(Dataset entries)
(** Sorting forgets the order of the input. *)
Lemma sorted_permutation (l l' : list A) :
  Permutation l l' -> sorted le l = sorted le l'.
Proof.
  induction 1 as [|x l l' _ IH|x y l|l l' l'' _ IH1 _ IH2].
  - reflexivity.
  - cbn [sorted fold_right]. unfold sorted in IH. now rewrite IH.
  - cbn [sorted fold_right]. apply insert_insert.
  - now rewrite IH1.
Qed.

End InsertionOrder.
End OrderFacts.

(** X3.  The signature does not depend on the order in which the parameters
    were put into the dict. *)
Theorem signature_ignores_insertion_order
        (self : TwitterOAuth1Handler.t) (method url : string)
        (params params' : Dict.dict string) (token_secret : string) :
  Permutation params params' ->
  TwitterOAuth1Handler._generate_oauth_signature self method url params
                                                 token_secret
  = TwitterOAuth1Handler._generate_oauth_signature self method url params'
                                                   token_secret.
Proof.
  intro H. unfold TwitterOAuth1Handler._generate_oauth_signature.
  rewrite (OrderFacts.sorted_permutation PyStr.tuple_leb
             OrderFacts.tuple_leb_total OrderFacts.tuple_leb_antisym
             OrderFacts.tuple_leb_trans params params' H).
  reflexivity.
Qed.

(** X3, witness: two of the request-token parameters exchanged. *)
Lemma signature_ignores_insertion_order_witness :
  TwitterOAuth1Handler._generate_oauth_signature
    (TwitterOAuth1Handler.init Scenario.cfg "https://app/cb") "POST"
    TwitterOAuth1Handler.request_token_url
    [("oauth_nonce", "abc"); ("oauth_callback", "https://app/cb")] ""
  = TwitterOAuth1Handler._generate_oauth_signature
      (TwitterOAuth1Handler.init Scenario.cfg "https://app/cb") "POST"
      TwitterOAuth1Handler.request_token_url
      [("oauth_callback", "https://app/cb"); ("oauth_nonce", "abc")] "".
Proof.
  apply (signature_ignores_insertion_order
           (TwitterOAuth1Handler.init Scenario.cfg "https://app/cb")).
  apply perm_swap.
Defined.

Module SignatureLength.
Import Bytes Base64 AsciiFacts.

Lemma b2a_base64_length_exact (s : string) :
  String.length (b2a_base64 s) = (4 * ((String.length s + 2) / 3))%nat.
Proof.
  induction s as [|x|x y|x y z r IH] using string_ind3.
  - reflexivity.
  - reflexivity.
  - reflexivity.
  - rewrite Base64Facts.b2a_base64_3. cbn [String.length]. rewrite IH.
    replace (S (S (S (String.length r))) + 2)%nat
      with (String.length r + 2 + 1 * 3)%nat by lia.
    rewrite Nat.div_add by discriminate. lia.
Qed.

Lemma of_list_length (l : list ascii) :
  String.length (of_list l) = List.length l.
Proof. induction l as [|c r IH]; cbn; [reflexivity | now rewrite IH]. Qed.

Lemma be_bytes_length (count : nat) (x : Z) :
  List.length (SHA1.be_bytes count x) = count.
Proof. unfold SHA1.be_bytes. now rewrite length_map, length_rev, length_seq. Qed.

Lemma digest_values_length (m : list Z) :
  List.length (SHA1.digest_values m) = 20%nat.
Proof.
  unfold SHA1.digest_values. cbv zeta.
  rewrite !length_app, !be_bytes_length. reflexivity.
Qed.

Lemma hmac_sha1_length (key msg : string) :
  String.length (SHA1.hmac_sha1 key msg) = 20%nat.
Proof.
  unfold SHA1.hmac_sha1, SHA1.string_of_values. cbv zeta.
  rewrite of_list_length, length_map. apply digest_values_length.
Qed.

End SignatureLength.

(** X4.  Whatever the inputs, the signature is 28 characters long: the
    base64 text of the 20 bytes of an HMAC-SHA1. *)
Theorem signature_has_28_characters
        (self : TwitterOAuth1Handler.t) (method url : string)
        (params : Dict.dict string) (token_secret : string) :
  String.length
    (TwitterOAuth1Handler._generate_oauth_signature self method url params
                                                    token_secret)
  = 28%nat.
Proof.
  unfold TwitterOAuth1Handler._generate_oauth_signature, Base64.b64encode.
  cbv zeta.
  rewrite SignatureLength.b2a_base64_length_exact,
    SignatureLength.hmac_sha1_length.
  reflexivity.
Qed.

(** * The form-encoded answers of the OAuth 1.0a endpoints *)

Module FormFacts.
Import PyStr TwitterOAuth1Handler Statements.

Lemma split_on_length (sep : ascii) (s : string) :
  forall cur,
    List.length (split_on sep s cur) = S (count_char sep s).
Proof.
  induction s as [|c r IH]; intro cur; cbn [split_on count_char];
    [reflexivity|].
  destruct (Ascii.eqb c sep); cbn [List.length]; now rewrite IH.
Qed.

Lemma split_length (s : string) (sep : ascii) :
  List.length (split s sep) = S (count_char sep s).
Proof. apply split_on_length. Qed.
(** * convert_avi_to_mp4_cross_platform.py: a shallow embedding

    The script walks a directory tree, and for every AVI file runs
    [mplayer] (dump the raw H.264 stream into a temporary directory) and
    then [ffmpeg] (wrap the stream in an MP4 container next to the
    source).  The embedding keeps the structure of the script: one Rocq
    definition per Python function, the operating system as an explicit
    state, the two external programs as a parameter. *)

From Stdlib Require Import ZArith QArith Qround Qabs Ascii String DecimalString.
From stdpp Require Import gmap strings list fin_maps sorting.

Local Open Scope Z_scope.

(** ** Python strings *)

Module Str.

(** [str.join]: [sep.join(l)]. *)
Fixpoint join (sep : string) (l : list string) : string :=
  match l with
  | [] => ""
  | [x] => x
  | x :: l' => x +:+ sep +:+ join sep l'
  end.

(** [s.split(sep)] for a one-character separator: never the empty list. *)
Fixpoint split (sep : ascii) (s : string) : list string :=
  match s with
  | EmptyString => [""]
  | String c s' =>
      if Ascii.eqb c sep then "" :: split sep s'
      else match split sep s' with
           | h :: t => String c h :: t
           | [] => [String c ""]
           end
  end.

(** [sep in s]. *)
Fixpoint contains (c : ascii) (s : string) : bool :=
  match s with
  | EmptyString => false
  | String a s' => Ascii.eqb a c || contains c s'
  end.

(** [s.startswith(c)] and [s.endswith(c)] for one character. *)
Definition starts_with (c : ascii) (s : string) : bool :=
  match s with
  | String a _ => Ascii.eqb a c
  | EmptyString => false
  end.

Fixpoint ends_with (c : ascii) (s : string) : bool :=
  match s with
  | EmptyString => false
  | String a EmptyString => Ascii.eqb a c
  | String _ s' => ends_with c s'
  end.

(** [s.lstrip(c)]. *)
Fixpoint lstrip (c : ascii) (s : string) : string :=
  match s with
  | String a s' => if Ascii.eqb a c then lstrip c s' else s
  | EmptyString => ""
  end.

(** [i = s.rfind(c)] as the pair [(s[:i], s[i:])]; [None] when [c]
    does not occur ([rfind] returns -1). *)
Fixpoint rpartition (c : ascii) (s : string) : option (string * string) :=
  match s with
  | EmptyString => None
  | String a s' =>
      match rpartition c s' with
      | Some (l, r) => Some (String a l, r)
      | None => if Ascii.eqb a c then Some ("", s) else None
      end
  end.

(** Decimal notation of a natural number, as [str(n)] prints it. *)
Definition of_N (n : N) : string := NilZero.string_of_uint (N.to_uint n).

(** Decimal notation of an integer. *)
Definition of_Z (z : Z) : string :=
  if z <? 0 then "-" +:+ of_N (Z.to_N (- z)) else of_N (Z.to_N z).

(** What an f-string shows for an optional string. *)
Definition of_option (o : option string) : string := default "None" o.

(** ASCII lower case of one character, [c.lower()]. *)
Definition lower (c : ascii) : ascii :=
  let n := N_of_ascii c in
  if ((65 <=? n) && (n <=? 90))%N then ascii_of_N (n + 32) else c.

End Str.

(** ** [format_file_size]

    Python floats are IEEE doubles.  The function only compares with
    1024.0 and divides by 1024.0, a power of two, so for a byte count below
    2^53 every intermediate value is exactly the rational number
    [n / 1024^k]; the embedding computes with those rationals.  The format
    [:.2f] rounds the exact value to two decimals, ties to even. *)

(** [x < y] on exact values. *)
Definition Qltb (x y : Q) : bool := negb (Qle_bool y x).

(** Nearest integer, ties to the even neighbour. *)
Definition round_half_even (q : Q) : Z :=
  let f := Qfloor q in
  match (q - inject_Z f ?= 1 # 2)%Q with
  | Lt => f
  | Gt => f + 1
  | Eq => if Z.even f then f else f + 1
  end.

Definition two_digits (n : N) : string :=
  Str.of_N (n / 10) +:+ Str.of_N (n mod 10).

(** [f"{q:.2f}"]. *)
Definition format_2f (q : Q) : string :=
  let h := Z.to_N (round_half_even (100 * Qabs q)) in
  (if Qltb q 0 then "-" else "")
    +:+ Str.of_N (h / 100) +:+ "." +:+ two_digits (h mod 100).

(** The [for unit in [...]] loop with its running value; falling out of the
    loop returns Python's [None]. *)
Fixpoint format_file_size_loop (units : list string) (size_in_bytes : Q)
  : option string :=
  match units with
  | [] => None
  | unit :: rest =>
      if Qltb size_in_bytes 1024 || String.eqb unit "GB"
      then Some (format_2f size_in_bytes +:+ " " +:+ unit)
      else format_file_size_loop rest (size_in_bytes / 1024)
  end.
(** * IAM_ROLE_NOT_USED: a shallow embedding of the managed Config rule

    The rule lives in [IAM_ROLE_NOT_USED/IAM_ROLE_NOT_USED.py].  It has two
    entry points, [evaluate_parameters] (validation of the single rule
    parameter [DaysBeforeUnused]) and [evaluate_periodic] (one compliance
    finding per IAM role).  Both work on plain Python dictionaries, so the
    embedding keeps them dynamically typed: a dictionary is a finite map
    from strings to Python values, and every built-in the rule calls
    ([dict.get], truthiness, [int], [str.format], [datetime] subtraction,
    [timedelta.days]) is a function on those values that either returns or
    raises. *)

From Stdlib Require Import ZArith String Ascii List Lia Bool.
From stdpp Require Import gmap strings.

Local Open Scope Z_scope.

(** ** Python values, exceptions and built-ins *)

Module Py.

(** The values that reach the rule: JSON scalars of the parameter map,
    the timestamps boto3 puts in a role record, and nested dictionaries
    such as [RoleLastUsed].  A [datetime] is timezone-aware and is kept as
    its number of microseconds since the epoch; a [str] is kept as its
    UTF-8 bytes.  Two kinds of JSON value have no constructor here, floats
    and lists: nothing below speaks about a map that holds one. *)
#[warnings="-register-all"]
Inductive pyval : Type :=
| PNone
| PBool (b : bool)
| PInt (n : Z)
| PStr (s : string)
| PDatetime (t : Z)
| PDict (d : gmap string pyval).

Inductive exn : Type :=
| ValueError
| TypeError
| AttributeError
| KeyError
| IndexError
| InvalidParametersError (msg : string).

(** A call either raises or returns. *)
Definition result (A : Type) : Type := (exn + A)%type.
Abbreviation Raise := (@inl exn _).
Abbreviation Ok := (@inr exn _).

Definition bind {A B : Type} (m : result A) (k : A -> result B) : result B :=
  match m with
  | inl e => inl e
  | inr a => k a
  end.

Notation "'let*' x := m 'in' k" := (bind m (fun x => k))
  (at level 10, x name, m at level 100, k at level 200).

(** [bool(v)] *)
Definition truthy (v : pyval) : bool :=
  match v with
  | PNone => false
  | PBool b => b
  | PInt n => negb (n =? 0)
  | PStr s => negb (Nat.eqb (String.length s) 0)
  | PDatetime _ => true
  | PDict d => negb (Nat.eqb (size d) 0)
  end.

(** [d.get(k)]: [None] when the key is missing. *)
Definition dict_get (d : gmap string pyval) (k : string) : pyval :=
  match d !! k with
  | Some v => v
  | None => PNone
  end.

(** [d[k]]: raises [KeyError] when the key is missing. *)
Definition dict_getitem (d : gmap string pyval) (k : string) : result pyval :=
  match d !! k with
  | Some v => Ok v
  | None => Raise KeyError
  end.

(** [v.get(k)] on an arbitrary value: only dictionaries have the method. *)
Definition py_get (v : pyval) (k : string) : result pyval :=
  match v with
  | PDict d => Ok (dict_get d k)
  | _ => Raise AttributeError
  end.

(WHAT YOU ARE ASKED TO DO):
Would you please copy exactly the part of the entries above that begins at the line containing "(** ** Python strings *)" and ends at the line containing "if Ascii.eqb c", both lines included?

(OUTPUT FOR THIS TASK):
(** ** Python strings *)

Module Str.

(** [str.join]: [sep.join(l)]. *)
Fixpoint join (sep : string) (l : list string) : string :=
  match l with
  | [] => ""
  | [x] => x
  | x :: l' => x +:+ sep +:+ join sep l'
  end.

(** [s.split(sep)] for a one-character separator: never the empty list. *)
Fixpoint split (sep : ascii) (s : string) : list string :=
  match s with
  | EmptyString => [""]
  | String c s' =>
      if Ascii.eqb c sep then "" :: split sep s'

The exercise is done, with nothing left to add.